* Exercise requirements: State the number of lines in the records underneath where the word "Hgone" turns up, and say nothing else.

Exercise input: Begin

(* ===== verification/CpupmBoot.v ===== *)
(** * The probe

    From a device tree that describes every cpu once for each type of mode, the
    probe builds the modes, connects them to their cpus and turns everything on:
    the invariant holds, with all cpus online and running. *)

From S2P Require Import Prelude Cpupm CpupmIp CpupmView CpupmRun CpupmSpec.

(** ** Device trees *)

Definition node_type (dn : mode_node) : Z := match n_type dn with inr ty => ty | inl _ => POWERMODE_TYPE_END end.
Definition node_cal (dn : mode_node) : Z := s32 (default 0 (n_cal_id dn)).
Definition node_siblings (n : nat) (dn : mode_node) : cpumask := possible n (n_siblings dn).

Record node_ok (n : nat) (dn : mode_node) : Prop := {
  no_residency : exists r, n_target_residency dn = inr r;
  no_type : n_type dn = inr POWERMODE_TYPE_CLUSTER \/ n_type dn = inr POWERMODE_TYPE_SYSTEM;
  no_some : exists c, c ∈ node_siblings n dn;
  no_system : n_type dn = inr POWERMODE_TYPE_SYSTEM -> forall c, (c < n)%nat -> c ∈ node_siblings n dn }.

(** No cpu has two modes of a type, and no two clusters one number. *)
Definition nodes_ok (n : nat) (nodes : list mode_node) : Prop :=
  Forall (node_ok n) nodes /\
  forall i j d e, nodes !! i = Some d -> nodes !! j = Some e -> i <> j -> node_type d = node_type e ->
    (forall c, c ∈ node_siblings n d -> c ∉ node_siblings n e) /\ (node_type d = POWERMODE_TYPE_CLUSTER -> node_cal d <> node_cal e).

(** The external idle-IPs, and the wake-up masks: all there, or nothing. *)
Definition extern_ok (child : option (list string)) : Prop := match child with Some (_ :: _ :: _) => False | _ => True end.
Definition wakeup_ok (eints : nat) (root : option (option (list wakeup_mask) * option (list Z))) : Prop :=
  match root with None => True | Some (Some _, Some offsets) => (length offsets <= eints)%nat | Some _ => False end.

Record tree_fits (n eints : nat) (dt : cpupm_tree) : Prop := {
  tf_extern : extern_ok (t_extern dt);
  tf_states : Forall (fun st => is_Some st) (t_states dt);
  tf_modes : nodes_ok n (t_modes dt);
  tf_wakeup : wakeup_ok eints (t_wakeup dt) }.

(** Before the probe: per-cpu memory is zero, all cpus are online. *)
Definition fresh (n : nat) (eints : list Z) (answers : nat -> answer) : cpupm_state :=
  MkCpupm (replicate n zero_pm) (seq 0 n) [] false false false false WmNull eints ∅ {[0 := 0]} {[0 := 0]} 0 0 false 0 0 0 answers 0 [].

Definition always_allocates (answers : nat -> answer) : Prop := forall n, x_alloc (answers n) = true.

(** ** The idle-IPs *)

Lemma fresh_sound n eints answers : sound Stable (fresh n eints answers).
Proof.
  assert (Hc : forall c, cpu_of (view_of (fresh n eints answers)) c = view_cpu zero_pm).
  { intros c. rewrite view_cpu_of. unfold pm_of. cbn. destruct (replicate n zero_pm !! c) as [p|] eqn:E; [|done]. by apply lookup_replicate in E as [-> _]. }
  assert (Hv : forall c ty, vmode (view_of (fresh n eints answers)) c ty = None) by (intros c ty; unfold vmode; rewrite Hc; cbn; by destruct (Z.to_nat ty) as [|[|?]]).
  assert (Hl : length (v_cpus (view_of (fresh n eints answers))) = n) by (rewrite view_len; apply length_replicate). assert (Ho : forall c, c ∈ seq 0 n <-> (c < n)%nat) by (intros c; rewrite elem_of_seq; lia).
  split; [split; [split; [split|split|split]|..]|split]; try done.
  - intros c ty j _ H. by rewrite Hv in H.
  - intros c H. rewrite Hl. by apply Ho.
  - intros c. unfold cstate. rewrite Hc. by left.
  - intros c _. unfold cstate. by rewrite Hc.
  - intros c H. rewrite Hl in H. split; [done|]. unfold cstate. rewrite Hc. intros [H'|H']; [done|]. exfalso. apply H'. left. split; [by apply Ho|done].
  - exists []. exists []. split; [split|]; first [done|by exists 0|by apply NoDup_nil|by split; [constructor|]].
  - cbn. apply Forall_replicate. split; [done|]. cbn. unfold CPUIDLE_STATE_MAX. lia.
Qed.
(* ===== verification/CpupmCases.v ===== *)
(** * The power management on a small machine

    A history that puts a machine of three cpus to sleep, which the theorems are
    applied to, and the cases in which the driver does not do what it means to. *)

From S2P Require Import Prelude Cpupm CpupmIp CpupmView CpupmRun CpupmSpec CpupmBoot CpupmPower.

(** ** The machine *)

Definition calm : answer := MkAnswer 1000 false true 0 1 0 true.
Definition calm_answers (_ : nat) : answer := calm.
Definition little : mode_node := MkNode "little" (inr 500) (inr 0) (Some [0; 1]%nat) (Some [0; 1]%nat) (Some 7).
Definition big : mode_node := MkNode "big" (inr 500) (inr 0) (Some [2]%nat) (Some [2]%nat) (Some 8).
Definition sicd : mode_node := MkNode "sicd" (inr 500) (inr 1) (Some [0; 1; 2]%nat) (Some [0; 1; 2]%nat) None.
Definition machine : cpupm_tree := MkTree None [Some 1; Some 1; Some 1] [little; big; sicd] (Some (Some [MkWm 0x10 0x14 0xff], Some [0x20])).

Definition ends_in {A} (m : CM A) (s : cpupm_state) : cpupm_state := match m s with Done _ s' => s' | _ => s end.
Definition finishes {A} (m : CM A) (s : cpupm_state) : bool := match m s with Done _ _ => true | _ => false end.
Definition stops {A} (m : CM A) (s : cpupm_state) : bool := match m s with Fault => true | _ => false end.
Definition hangs {A} (m : CM A) (s : cpupm_state) : bool := match m s with Blocked => true | _ => false end.

Definition booted : cpupm_state := ends_in (exynos_cpupm_probe machine) (fresh 3 [1] calm_answers).
Definition history (evs : list event) : cpupm_state := ends_in (kiter run_event evs) booted.

Lemma machine_fits : tree_fits 3 1 machine.
Proof.
  assert (Hall : forall c, (c < 3)%nat -> c ∈ [0; 1; 2]%nat) by (intros [|[|[|c]]] Hc; rewrite !elem_of_cons; [tauto|tauto|tauto|lia]).
  assert (Hnode : forall dn ty l, (ty = POWERMODE_TYPE_CLUSTER \/ (ty = POWERMODE_TYPE_SYSTEM /\ l = [0; 1; 2]%nat)) -> dn = MkNode (n_name dn) (inr 500) (inr ty) (Some l) (Some l) (n_cal_id dn) -> (exists c, c ∈ l /\ (c < 3)%nat) -> node_ok 3 dn).
  { intros dn ty l Ht -> (c & Hc & Hlt). split; cbn; [by eexists| | |].
    - destruct Ht as [-> | [-> _]]; [by left|by right].
    - exists c. by apply list_elem_of_filter.
    - intros [= ->] c' Hc'. destruct Ht as [|[_ ->]]; [done|]. apply list_elem_of_filter. split; [done|by apply Hall]. }
  split; [done|by repeat constructor; eexists| |cbn; lia]. split.
  - cbn [t_modes machine]. rewrite !Forall_cons, Forall_nil. split_and!; [..|done].
    + apply (Hnode _ 0 [0; 1]%nat); [by left|done|]. exists 0%nat. split; [by left|lia].
    + apply (Hnode _ 0 [2]%nat); [by left|done|]. exists 2%nat. split; [by left|lia].
    + apply (Hnode _ 1 [0; 1; 2]%nat); [by right|done|]. exists 0%nat. split; [by left|lia].
  - intros [|[|[|i]]] [|[|[|j]]] d e; cbn; try done; intros [= <-] [= <-] Hn Ht; try done; (split; [|done]); intros c [_ Hc]%list_elem_of_filter [_ Hc']%list_elem_of_filter; cbn in Hc, Hc';
    repeat match goal with H : _ ∈ _ |- _ => inversion H; clear H; subst end.
Qed.
(** Every event keeps the driver in step, and does to the requests what the map says. *)
Lemma wp_hp_event us s e : in_step us s -> hp_legal e (requests us) ->
  wp (run_hp e) (fun _ s' => exists us', in_step us' s' /\ requests us' = spec_step e (requests us) /\ (e <> HpDisable -> (cp_enabled s = true -> cp_enabled s' = true) /\ (mask_exact s -> mask_exact s')) /\ lasting s s' /\ (applies e (requests us) -> served us' s s')) s.
Proof.
  intros Hs Hl. assert (Hnone : exists us', in_step us' s /\ requests us' = requests us /\ (e <> HpDisable -> (cp_enabled s = true -> cp_enabled s = true) /\ (mask_exact s -> mask_exact s)) /\ lasting s s) by (exists us; split_and!; try done; by intros P ? ?).
  destruct Hnone as (us0 & N1 & N2 & N3 & N4). destruct e as [alloc name mask|name mask|e| | |buf count]; cbn [run_hp spec_step hp_legal applies] in *.
  - destruct Hl as (H1 & H2 & H3). eapply wp_mono; [by apply (wp_register_user us)|]. intros r s' (us' & Hs' & -> & [He Hx] & Hla & Hsv). eexists. split; [done|]. split; [by destruct alloc|]. split; [by rewrite He|done].
  - eapply wp_mono; [by apply (wp_request_cpus us)|]. intros r s' (us' & Hs' & Hr & [He Hx] & Hla & Hsv). exists us'. split; [done|]. split; [done|]. split; [by rewrite He|done].
  - assert (Hsusp : forall b, wp (cpuhp_suspend b) (fun _ s' => in_step us s' /\ cp_enabled s' = cp_enabled s /\ cp_kernel s' = cp_kernel s /\ cp_online_cpus s' = cp_online_cpus s) s).
    { intros b. eapply wp_mono; [by apply (wp_locked us)|]. intros _ s' ->. split; [|done]. destruct Hs as [I1 I2 I3 I4 I5 I6 I7]. by split. }
    destruct e; cbn [exynos_cpuhp_pm_notifier].
    + apply wp_bind. eapply wp_mono; [apply Hsusp|]. intros _ s1 (H1 & H2 & H3 & H4). apply wp_ret. exists us. split; [done|]. split; [done|]. unfold mask_exact, cp_cpus. split; [by rewrite H2, H3, H4|]. split; [|done]. unfold lasting. by rewrite H3.
    + apply wp_bind. eapply wp_mono; [apply Hsusp|]. intros _ s1 (H1 & H2 & H3 & H4). apply wp_bind. eapply wp_mono; [by apply (wp_do_served us)|]. intros r s2 (H5 & H6 & Hx & Hla & H7). apply wp_ret. exists us. split; [done|]. split; [done|].
      unfold lasting, served, mask_exact, cp_cpus in *. rewrite H3 in Hx, Hla, H7. rewrite H4 in Hx, H7. by rewrite H6, H2.
    + by apply wp_ret; exists us0.
  - unfold enabled_store, cpuhp_control. cbn [Z.eqb negb]. apply wp_bind, wp_bind. eapply wp_mono; [by apply (wp_locked us s (fun s => s <| cp_enabled := true |>))|]. intros _ s1 ->. set (s1 := _ <| cp_lock := false |>). assert (Hs1 : in_step us s1) by (destruct Hs as [I1 I2 I3 I4 I5 I6 I7]; by split).
    apply wp_bind. eapply wp_mono; [by apply (wp_do_served us)|]. intros r s2 (H4 & H5 & Hx & Hla & H6). apply wp_ret, wp_ret. exists us. split; [done|]. split; [done|]. split; [by rewrite H5|]. split; [exact Hla|]. intros _. exact H6.
  - unfold enabled_store. cbn [Z.eqb negb]. apply wp_bind. eapply wp_mono; [by apply (wp_disable us)|]. intros r s' (H1 & H2 & _). apply wp_ret. exists us. by split_and!.
  - assert (Hskip : wp (kret (- EINVAL)) (fun _ s' => exists us', in_step us' s' /\ requests us' = requests us /\ (HpStore buf count <> HpDisable -> (cp_enabled s = true -> cp_enabled s' = true) /\ (mask_exact s -> mask_exact s')) /\ lasting s s' /\ (is_Some (@None cpuset) /\ is_Some (requests us !! "SYSFS"%string) -> served us' s s')) s).
    { apply wp_ret. exists us. split_and!; try done; by first [intros [[? ?] _] | intros P ? ?]. }
    unfold set_online_cpu_store, stored. destruct (STR_LEN <=? String.length buf)%nat eqn:El; [exact Hskip|]. apply Nat.leb_gt in El. specialize (Hl El). destruct (sscanf_s buf) as [str|]; [|exact Hskip].
    destruct (Hl str eq_refl) as [m ->]. case_bool_decide as E0; cbn [negb]; [|exact Hskip]. clear Hskip. apply wp_bind, wp_mod. assert (Hs1 : in_step us (s <| cp_sysfs_user_mask := m |>)) by (destruct Hs as [I1 I2 I3 I4 I5 I6 I7]; by split).
    apply wp_bind. eapply wp_mono; [by apply (wp_request_cpus us _ "SYSFS" m Hs1)|]. intros r s' (us' & Hs' & Hr & [He Hx] & Hla & Hsv). apply wp_ret. exists us'. split; [done|]. split; [done|]. split; [by rewrite He|]. split; [exact Hla|]. intros [_ Hin]. exact (Hsv Hin).
Qed.

End Spec.
(* ===== verification/CpuhpPower.v ===== *)
(** * Hotplug over the power modes

    The kernel under the hotplug driver takes a cpu down by the callback of the
    power management, and brings one up by the other. Composed, what the users of
    the hotplug driver ask for is what the power controller is told. *)

From S2P Require Import Prelude Cpupm CpupmIp CpupmView CpupmRun CpupmSpec CpupmBoot CpupmPower CpupmCases Cpuhp CpuhpSpec CpuhpCases.

(** ** The kernel between the two drivers *)

(** What [add_cpu] and [remove_cpu] run of the power management; a cpu leaves
    [cpu_online_mask] after the one callback, and joins it after the other. *)
Definition bring_up (c : nat) (k : cpupm_state) : Z * cpupm_state :=
  if bool_decide (c ∈ s_online k) then (1, k)
  else if negb (c <? length (s_cpus k))%nat then (- EINVAL, k)
  else match run_event (EvUp c) k with Done _ k1 => (0, k1 <| s_online := c :: s_online k1 |>) | _ => (- EIO, k) end.
Definition take_down (c : nat) (k : cpupm_state) : Z * cpupm_state :=
  if bool_decide (c ∈ s_online k) then match run_event (EvDown c) k with Done _ k1 => (0, k1 <| s_online := filter (fun c' => c' <> c) (s_online k1) |>) | _ => (- EIO, k) end
  else (1, k).

#[export] Instance powered : Hotplug cpupm_state := {| online k := list_to_set (s_online k); add_cpu := bring_up; remove_cpu := take_down |}.

(** The callbacks leave [cpu_online_mask] alone. *)
Lemma settings_online c w f s s' : cluster_settings c w f s = Done tt s' -> s_online s' = s_online s.
Proof.
  unfold cluster_settings, kbind, kget, kret, get_mode, tell, kmod. destruct (mode_of s c POWERMODE_TYPE_CLUSTER) as [j|]; [|by intros [= <-]]. destruct (s_mode_list s !! j) as [m|]; [|done]. destruct (_ =? w)%nat; by intros [= <-].
Qed.

Lemma up_online c s s' : run_event (EvUp c) s = Done tt s' -> s_online s' = s_online s.
Proof.
  cbn [run_event]. unfold ignore, cpuhp_cpupm_online, kbind, tell, mod_pm, kmod, kret. destruct (cluster_settings _ _ _ s) as [[] s1| |] eqn:E; [|done..]. intros [= <-]. exact (settings_online _ _ _ _ _ E).
Qed.

Lemma down_online c s s' : run_event (EvDown c) s = Done tt s' -> s_online s' = s_online s.
Proof.
  cbn [run_event]. unfold ignore, cpuhp_cpupm_offline, kbind, tell, mod_pm, kmod, kret. destruct (cluster_settings _ _ _ _) as [[] s1| |] eqn:E; [|done..]. intros [= <-]. exact (settings_online _ _ _ _ _ E).
Qed.

#[export] Instance powered_laws : HotplugLaws cpupm_state powered.
Proof.
  split; intros c k r k'; cbn [add_cpu remove_cpu powered online].
  - unfold bring_up. case_bool_decide as Hc; [intros [= <- <-]; right; left; split; [done|]; split; [by apply elem_of_list_to_set|done]|]. destruct (negb _); [intros [= <- <-]; right; right; by split|].
    destruct (run_event (EvUp c) k) as [[] k1| |] eqn:E; intros [= <- <-]; [|right; right; by split..]. left. split; [done|]. split; [by rewrite elem_of_list_to_set|]. cbn. by rewrite (up_online _ _ _ E).
  - unfold take_down. case_bool_decide as Hc; [|intros [= <- <-]; right; left; split; [done|]; split; [by rewrite elem_of_list_to_set|done]].
    destruct (run_event (EvDown c) k) as [[] k1| |] eqn:E; intros [= <- <-]; [|right; right; by split..]. left. split; [done|]. split; [by apply elem_of_list_to_set|]. cbn. rewrite (down_online _ _ _ E). apply set_eq. intros x. rewrite elem_of_list_to_set, list_elem_of_filter, elem_of_difference, elem_of_list_to_set, elem_of_singleton. tauto.
Qed.

(** ** Hotplug does not fail while the cpus run *)

Record awake (n : nat) (k : cpupm_state) : Prop := {
  aw_sound : sound Stable k;
  aw_len : length (s_cpus k) = n;
  aw_run : forall c, cstate (view_of k) c = CPUPM_STATE_BUSY }.

(** An entered mode has an idle cpu. *)
Lemma awake_modes n k j m : awake n k -> v_modes (view_of k) !! j = Some m -> mv_state m = CPUPM_STATE_BUSY.
Proof.
  intros [[Hok _] _ Hrun] Hm. pose proof (b_states _ _ (ok_base _ _ Hok)) as S. destruct (sk_mode _ _ S _ _ Hm) as [|Hi]; [done|]. exfalso. destruct (sk_some _ _ S _ _ Hm Hi) as (c & Hs & Ho). pose proof (sk_siblings _ _ S _ _ _ Hm Hi Hs Ho) as E. by rewrite Hrun in E.
Qed.

Lemma goes_down_states c v : (forall c', cstate (goes_down c v) c' = cstate v c') /\ length (v_cpus (goes_down c v)) = length (v_cpus v) /\ v_modes (goes_down c v) = v_modes v.
Proof.
  unfold goes_down. destruct (cluster_call_frame c 1 ClusterDisable (call_made (CpuDisable c) (set_hot c true v))) as (E1 & E2 & _). split; [|split; [by rewrite E1; apply length_alter|exact E2]].
  intros c'. unfold cstate, cpu_of. rewrite E1. apply cstate_set_hot.
Qed.

Lemma comes_up_states c v : (forall c', cstate (comes_up c v) c' = cstate v c') /\ length (v_cpus (comes_up c v)) = length (v_cpus v) /\ v_modes (comes_up c v) = v_modes v.
Proof.
  unfold comes_up. destruct (cluster_call_frame c 0 ClusterEnable v) as (E1 & E2 & _). split; [|split; [|exact E2]].
  - intros c'. rewrite cstate_set_hot. unfold cstate, cpu_of. cbn. by rewrite E1.
  - unfold set_hot. cbn. by rewrite length_alter, E1.
Qed.

Lemma awake_reliable n : reliable n (awake n).
Proof.
  split; intros c k r k' Haw Hc; cbn [add_cpu remove_cpu powered]; pose proof Haw as [Hs Hl Hr].
  - unfold bring_up. case_bool_decide as Ho; [by intros [= <- <-]|]. rewrite (proj2 (Nat.ltb_lt _ _)) by lia. cbn [negb]. assert (Hlt : (c < length (s_cpus k))%nat) by lia. destruct (wp_run _ _ _ (wp_online c k Hs Ho Hlt)) as (x & k1 & Erun & Hs1 & Ev). cbn [run_event]. unfold ignore, kbind. rewrite Erun.
    cbn. intros [= <- <-]. split; [lia|]. destruct (comes_up_states c (view_of k)) as (E1 & E2 & E3). assert (Hm : forall ty, mode_busy (view_of k1) c ty). { intros ty j m _ Hm. rewrite Ev, E3 in Hm. by eapply awake_modes. }
    assert (Hlen : length (s_cpus k1) = n) by (rewrite <- view_len, Ev, E2, view_len; done). assert (Hcome : sound Stable (k1 <| s_online := c :: s_online k1 |>)). { apply (wp_done _ _ k1 tt _ (wp_event (Up c) (EvCome c) k1 Hs1 (conj eq_refl (conj (Hm _) (Hm _)))) eq_refl). }
    split; [exact Hcome|exact Hlen|]. intros c'. change (cstate (view_of k1) c' = CPUPM_STATE_BUSY). by rewrite Ev, E1.
  - unfold take_down. case_bool_decide as Ho; [|by intros [= <- <-]]. assert (Hb : pm_state (pm_of k c) = CPUPM_STATE_BUSY) by (by rewrite view_state). destruct (wp_run _ _ _ (wp_offline c k Hs Ho Hb)) as (x & k1 & Erun & Hs1 & Ev). cbn [run_event]. unfold ignore, kbind. rewrite Erun.
    cbn. intros [= <- <-]. split; [lia|]. destruct (goes_down_states c (view_of k)) as (E1 & E2 & E3). assert (Hlen : length (s_cpus k1) = n) by (rewrite <- view_len, Ev, E2, view_len; done).
    assert (Hgone : sound Stable (k1 <| s_online := filter (fun c' => c' <> c) (s_online k1) |>)) by (apply (wp_done _ _ k1 tt _ (wp_event (Down c) (EvGone c) k1 Hs1 eq_refl) eq_refl)).
    split; [exact Hgone|exact Hlen|]. intros c'. change (cstate (view_of k1) c' = CPUPM_STATE_BUSY). by rewrite Ev, E1.
Qed.

Lemma probe_awake n eints answers dt k0 : always_allocates answers -> tree_fits n (length eints) dt -> exynos_cpupm_probe dt (fresh n eints answers) = Done 0 k0 -> awake n k0.
Proof. intros Ha Ht Hp. destruct (wp_done _ _ _ 0 k0 (wp_probe n eints answers dt Ha Ht) Hp) as (_ & B & _). split; apply B. Qed.

Lemma awake_online n k c : awake n k -> c ∈ online k -> (c < n)%nat.
Proof. intros [[Hok _] Hl _] Hc. cbn in Hc. apply elem_of_list_to_set in Hc. pose proof (tk_online _ (b_tree _ _ (ok_base _ _ Hok)) c Hc) as Hlt. by rewrite view_len, Hl in Hlt. Qed.

(** ** The two drivers together *)

(** C15. Both drivers probed and no cpu idle, after any history of the hotplug driver, switching off and on included, every
    legal event completes, and the power controller has then been told to switch off exactly the cpus that are not online,
    and exactly the clusters of which no cpu is online. When the event makes the driver look at its users' requests and
    leaves it not suspended, and the driver has never been switched off, or is on and its mask was the cpus online, these
    are exactly the cpus that some user forbids. *)
Theorem requests_switch_power n eints answers dt k0 parse alloc evs s e (Ha : always_allocates answers) (Ht : tree_fits n (length eints) dt)
    (Hp : exynos_cpupm_probe dt (fresh n eints answers) = Done 0 k0) (R : hp_reached n parse k0 alloc evs s) (Hl : hp_legal parse e (hp_spec n parse alloc evs)) :
  exists r s', run_hp n parse e s = Done r s' /\
    let k := cp_kernel s' in let told := omap power_call (s_log k) in let may c := allowed n (hp_spec n parse alloc (evs ++ [e])) c in
    (forall c, (c < n)%nat -> cpu_off c told = true <-> c ∉ cp_cpus s') /\
    (forall j m, s_mode_list k !! j = Some m -> pw_type m = POWERMODE_TYPE_CLUSTER -> cluster_off (pw_cal_id m) told = true <-> forall c, c ∈ pw_siblings m -> c ∉ cp_cpus s') /\
    (applies parse e (hp_spec n parse alloc evs) -> cp_suspended s' = false -> HpDisable ∉ evs \/ (cp_online_cpus s = cp_cpus s /\ cp_enabled s' = true) -> forall c, c ∈ cp_cpus s' <-> may c).
Proof.
  pose proof (probe_awake _ _ _ _ _ Ha Ht Hp) as Haw0. destruct (event_serves n parse k0 alloc evs s e R Hl) as (r & s' & Hrun & R' & Hsv). exists r, s'. split; [done|]. intros k told may.
  pose proof (hp_reached_kernel n parse k0 alloc (awake n) evs s (awake_reliable n) Haw0 R) as Haw. pose proof (hp_reached_kernel n parse k0 alloc (awake n) _ s' (awake_reliable n) Haw0 R') as Haw'. change (cp_kernel s') with k in Haw'. pose proof Haw' as [Hsd Hlen Hrun']. pose proof Hsd as [Hok _].
  assert (Hon : forall c, alive Stable (view_of k) c <-> c ∈ cp_cpus s') by (intros c; unfold alive, cp_cpus; cbn; rewrite elem_of_list_to_set; naive_solver).
  pose proof (b_calls _ _ (ok_base _ _ Hok)) as [C1 C2 _]. split; [|split].
  - intros c Hc. pose proof (C2 c) as E. rewrite view_len, Hlen, Hrun' in E. specialize (E Hc). rewrite Hon in E. split; [intros [Hi|Hi]%E; done|]. intros Hn. apply E. by right.
  - intros j m Hm Hty. pose proof (sound_mode Stable k j m Hsd Hm) as Hv. pose proof (C1 j (view_mode m) Hv Hty) as E. cbn in E. change (cluster_off (pw_cal_id m) told = true <-> pw_state m = CPUPM_STATE_IDLE \/ forall c, c ∈ pw_siblings m -> ~ alive Stable (view_of k) c) in E. rewrite E. split.
    + intros [Hi|Hi] c Hc; [|rewrite <- Hon; by apply Hi]. exfalso. pose proof (awake_modes n k j _ Haw' Hv) as Eb. cbn in Eb. by rewrite Hi in Eb.
    + intros Hall. right. intros c Hc. rewrite Hon. by apply Hall.
  - intros Happ Hsus Hx. assert (Hne : e <> HpDisable) by (by intros ->). destruct (hp_reached_in_step n parse k0 alloc evs s R) as (_ & _ & _ & Hs0). destruct (hp_reached_in_step n parse k0 alloc _ s' R') as (_ & _ & _ & Hs1).
    assert (Hx' : mask_exact s /\ cp_enabled s' = true). { destruct Hx as [Hno|Hx]; [|done]. split; [by apply Hs0|]. apply Hs1. rewrite elem_of_app, list_elem_of_singleton. naive_solver. }
    destruct Hx' as [Hx1 Hx2]. exact (Hsv Happ Hx1 Hx2 Hsus (awake n) (awake_reliable n) Haw).
Qed.

(** ** Three cpus *)

Definition all3 : cpuset := {[0; 1; 2]}%nat.
Definition joined : cpuhp cpupm_state := match exynos_cpuhp_probe 3 true (cpuhp_zero booted) with Done _ s => s | _ => cpuhp_zero booted end.
Definition throttling : hp_event := HpRegister true "tmu" all3.
Definition throttled : cpuhp cpupm_state := match run_hp 3 one_digit throttling joined with Done _ s => s | _ => joined end.

Lemma throttled_reached : hp_reached 3 one_digit booted true [throttling] throttled.
Proof.
  apply (hp_next 3 one_digit booted true [] joined throttling 0).
  - apply hp_start; [apply (bool_decide_unpack _); by vm_compute..|by vm_compute].
  - split; [by vm_compute|]. split; [cbn; unfold CPUHP_USER_NAME_LEN; lia|]. apply (bool_decide_unpack _). by vm_compute.
  - by vm_compute.
Qed.

Lemma suspended_after {K A} (m : M (cpuhp K) A) s r s' : m s = Done r s' -> (match m s with Done _ x => cp_suspended x | _ => true end) = false -> cp_suspended s' = false.
Proof. by intros ->. Qed.

Lemma requests_switch_power_witness : exists r s', run_hp 3 one_digit (HpRequest "tmu" {[0; 1]}%nat) throttled = Done r s' /\ cpu_off 2 (omap power_call (s_log (cp_kernel s'))) = true.
Proof.
  assert (Happ : applies one_digit (HpRequest "tmu" {[0; 1]}%nat) (hp_spec 3 one_digit true [throttling])) by (vm_compute; by eexists). assert (Hl : hp_legal one_digit (HpRequest "tmu" {[0; 1]}%nat) (hp_spec 3 one_digit true [throttling])) by (intros _; set_solver).
  destruct (requests_switch_power 3 [1] calm_answers machine booted one_digit true [throttling] throttled (HpRequest "tmu" {[0; 1]}%nat) always_calm machine_fits booted_by_probe throttled_reached Hl) as (r & s' & Hrun & Hcpu & _ & Hreq). exists r, s'. split; [exact Hrun|].
  assert (Hsus : cp_suspended s' = false). { assert (E : (match run_hp 3 one_digit (HpRequest "tmu" {[0; 1]}%nat) throttled with Done _ s => cp_suspended s | _ => true end) = false) by (by vm_compute). exact (suspended_after _ _ _ _ Hrun E). }
  assert (Hno : HpDisable ∉ [throttling]) by (apply not_elem_of_cons; split; [done|by apply not_elem_of_nil]).
  apply Hcpu; [lia|]. rewrite (Hreq Happ Hsus (or_introl Hno)). intros [_ Hall]. assert (Hm : hp_spec 3 one_digit true ([throttling] ++ [HpRequest "tmu" {[0; 1]}%nat]) !! "tmu"%string = Some {[0; 1]}%nat) by (by vm_compute). specialize (Hall _ _ Hm). clear - Hall. set_solver.
Defined.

Exercise input: End

* Response for this exercise: 2